▸ **GOAL OF THE EXERCISE**
Nothing in the records below may change; print them all exactly.
★ ★ ★ ★ ★ ★ ★
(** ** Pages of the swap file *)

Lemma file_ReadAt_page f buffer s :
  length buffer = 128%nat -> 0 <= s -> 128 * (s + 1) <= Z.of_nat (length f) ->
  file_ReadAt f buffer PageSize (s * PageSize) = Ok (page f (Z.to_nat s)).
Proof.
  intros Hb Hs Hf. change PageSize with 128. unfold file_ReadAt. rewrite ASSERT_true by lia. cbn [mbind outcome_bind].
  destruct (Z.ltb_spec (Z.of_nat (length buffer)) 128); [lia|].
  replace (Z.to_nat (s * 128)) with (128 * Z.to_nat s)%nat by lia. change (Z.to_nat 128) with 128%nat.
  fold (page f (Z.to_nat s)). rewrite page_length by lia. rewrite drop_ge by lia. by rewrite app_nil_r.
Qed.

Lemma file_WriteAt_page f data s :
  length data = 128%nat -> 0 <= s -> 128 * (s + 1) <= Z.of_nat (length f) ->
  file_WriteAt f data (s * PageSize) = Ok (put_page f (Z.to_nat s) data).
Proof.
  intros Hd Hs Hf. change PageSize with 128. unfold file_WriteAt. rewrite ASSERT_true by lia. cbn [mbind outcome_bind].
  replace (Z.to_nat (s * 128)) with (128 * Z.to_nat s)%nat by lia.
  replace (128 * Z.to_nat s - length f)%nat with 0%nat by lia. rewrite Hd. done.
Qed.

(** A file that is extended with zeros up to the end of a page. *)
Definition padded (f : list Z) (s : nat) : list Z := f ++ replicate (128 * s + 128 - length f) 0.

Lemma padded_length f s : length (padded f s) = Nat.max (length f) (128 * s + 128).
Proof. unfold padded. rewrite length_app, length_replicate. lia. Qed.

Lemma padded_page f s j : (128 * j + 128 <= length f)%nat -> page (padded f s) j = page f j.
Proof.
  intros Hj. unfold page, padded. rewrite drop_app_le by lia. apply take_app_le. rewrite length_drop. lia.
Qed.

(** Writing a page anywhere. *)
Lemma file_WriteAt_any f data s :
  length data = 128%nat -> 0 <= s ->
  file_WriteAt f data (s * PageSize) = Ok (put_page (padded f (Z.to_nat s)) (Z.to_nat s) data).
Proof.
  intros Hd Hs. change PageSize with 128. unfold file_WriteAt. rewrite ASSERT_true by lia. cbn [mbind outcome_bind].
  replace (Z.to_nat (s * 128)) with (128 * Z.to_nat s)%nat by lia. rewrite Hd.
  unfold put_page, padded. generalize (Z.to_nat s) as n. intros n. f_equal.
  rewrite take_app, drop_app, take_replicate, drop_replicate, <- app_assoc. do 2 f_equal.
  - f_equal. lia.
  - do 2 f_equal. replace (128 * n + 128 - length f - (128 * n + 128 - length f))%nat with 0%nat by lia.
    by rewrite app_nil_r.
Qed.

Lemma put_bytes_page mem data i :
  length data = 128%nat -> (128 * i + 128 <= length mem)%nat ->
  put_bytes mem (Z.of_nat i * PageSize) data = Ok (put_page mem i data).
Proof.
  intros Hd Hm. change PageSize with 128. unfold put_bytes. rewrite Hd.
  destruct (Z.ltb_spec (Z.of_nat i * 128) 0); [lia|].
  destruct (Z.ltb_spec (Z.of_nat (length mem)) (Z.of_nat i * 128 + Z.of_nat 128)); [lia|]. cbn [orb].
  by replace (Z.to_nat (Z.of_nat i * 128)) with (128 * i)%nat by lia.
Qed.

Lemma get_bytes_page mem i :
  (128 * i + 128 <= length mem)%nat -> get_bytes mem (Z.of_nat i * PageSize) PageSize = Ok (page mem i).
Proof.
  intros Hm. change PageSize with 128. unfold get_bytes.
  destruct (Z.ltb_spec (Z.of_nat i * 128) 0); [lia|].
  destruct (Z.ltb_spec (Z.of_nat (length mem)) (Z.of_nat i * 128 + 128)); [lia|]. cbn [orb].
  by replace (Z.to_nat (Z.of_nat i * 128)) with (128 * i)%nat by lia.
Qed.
★ ★ ★ ★ ★ ★ ★
▸ **WRITTEN RESPONSE**
(** ** Pages of the swap file *)

Lemma file_ReadAt_page f buffer s :
  length buffer = 128%nat -> 0 <= s -> 128 * (s + 1) <= Z.of_nat (length f) ->
  file_ReadAt f buffer PageSize (s * PageSize) = Ok (page f (Z.to_nat s)).
Proof.
  intros Hb Hs Hf. change PageSize with 128. unfold file_ReadAt. rewrite ASSERT_true by lia. cbn [mbind outcome_bind].
  destruct (Z.ltb_spec (Z.of_nat (length buffer)) 128); [lia|].
  replace (Z.to_nat (s * 128)) with (128 * Z.to_nat s)%nat by lia. change (Z.to_nat 128) with 128%nat.
  fold (page f (Z.to_nat s)). rewrite page_length by lia. rewrite drop_ge by lia. by rewrite app_nil_r.
Qed.

Lemma file_WriteAt_page f data s :
  length data = 128%nat -> 0 <= s -> 128 * (s + 1) <= Z.of_nat (length f) ->
  file_WriteAt f data (s * PageSize) = Ok (put_page f (Z.to_nat s) data).
Proof.
  intros Hd Hs Hf. change PageSize with 128. unfold file_WriteAt. rewrite ASSERT_true by lia. cbn [mbind outcome_bind].
  replace (Z.to_nat (s * 128)) with (128 * Z.to_nat s)%nat by lia.
  replace (128 * Z.to_nat s - length f)%nat with 0%nat by lia. rewrite Hd. done.
Qed.

(** A file that is extended with zeros up to the end of a page. *)
Definition padded (f : list Z) (s : nat) : list Z := f ++ replicate (128 * s + 128 - length f) 0.

Lemma padded_length f s : length (padded f s) = Nat.max (length f) (128 * s + 128).
Proof. unfold padded. rewrite length_app, length_replicate. lia. Qed.

Lemma padded_page f s j : (128 * j + 128 <= length f)%nat -> page (padded f s) j = page f j.
Proof.
  intros Hj. unfold page, padded. rewrite drop_app_le by lia. apply take_app_le. rewrite length_drop. lia.
Qed.

(** Writing a page anywhere. *)
Lemma file_WriteAt_any f data s :
  length data = 128%nat -> 0 <= s ->
  file_WriteAt f data (s * PageSize) = Ok (put_page (padded f (Z.to_nat s)) (Z.to_nat s) data).
Proof.
  intros Hd Hs. change PageSize with 128. unfold file_WriteAt. rewrite ASSERT_true by lia. cbn [mbind outcome_bind].
  replace (Z.to_nat (s * 128)) with (128 * Z.to_nat s)%nat by lia. rewrite Hd.
  unfold put_page, padded. generalize (Z.to_nat s) as n. intros n. f_equal.
  rewrite take_app, drop_app, take_replicate, drop_replicate, <- app_assoc. do 2 f_equal.
  - f_equal. lia.
  - do 2 f_equal. replace (128 * n + 128 - length f - (128 * n + 128 - length f))%nat with 0%nat by lia.
    by rewrite app_nil_r.
Qed.

Lemma put_bytes_page mem data i :
  length data = 128%nat -> (128 * i + 128 <= length mem)%nat ->
  put_bytes mem (Z.of_nat i * PageSize) data = Ok (put_page mem i data).
Proof.
  intros Hd Hm. change PageSize with 128. unfold put_bytes. rewrite Hd.
  destruct (Z.ltb_spec (Z.of_nat i * 128) 0); [lia|].
  destruct (Z.ltb_spec (Z.of_nat (length mem)) (Z.of_nat i * 128 + Z.of_nat 128)); [lia|]. cbn [orb].
  by replace (Z.to_nat (Z.of_nat i * 128)) with (128 * i)%nat by lia.
Qed.

Lemma get_bytes_page mem i :
  (128 * i + 128 <= length mem)%nat -> get_bytes mem (Z.of_nat i * PageSize) PageSize = Ok (page mem i).
Proof.
  intros Hm. change PageSize with 128. unfold get_bytes.
  destruct (Z.ltb_spec (Z.of_nat i * 128) 0); [lia|].
  destruct (Z.ltb_spec (Z.of_nat (length mem)) (Z.of_nat i * 128 + 128)); [lia|]. cbn [orb].
  by replace (Z.to_nat (Z.of_nat i * 128)) with (128 * i)%nat by lia.
Qed.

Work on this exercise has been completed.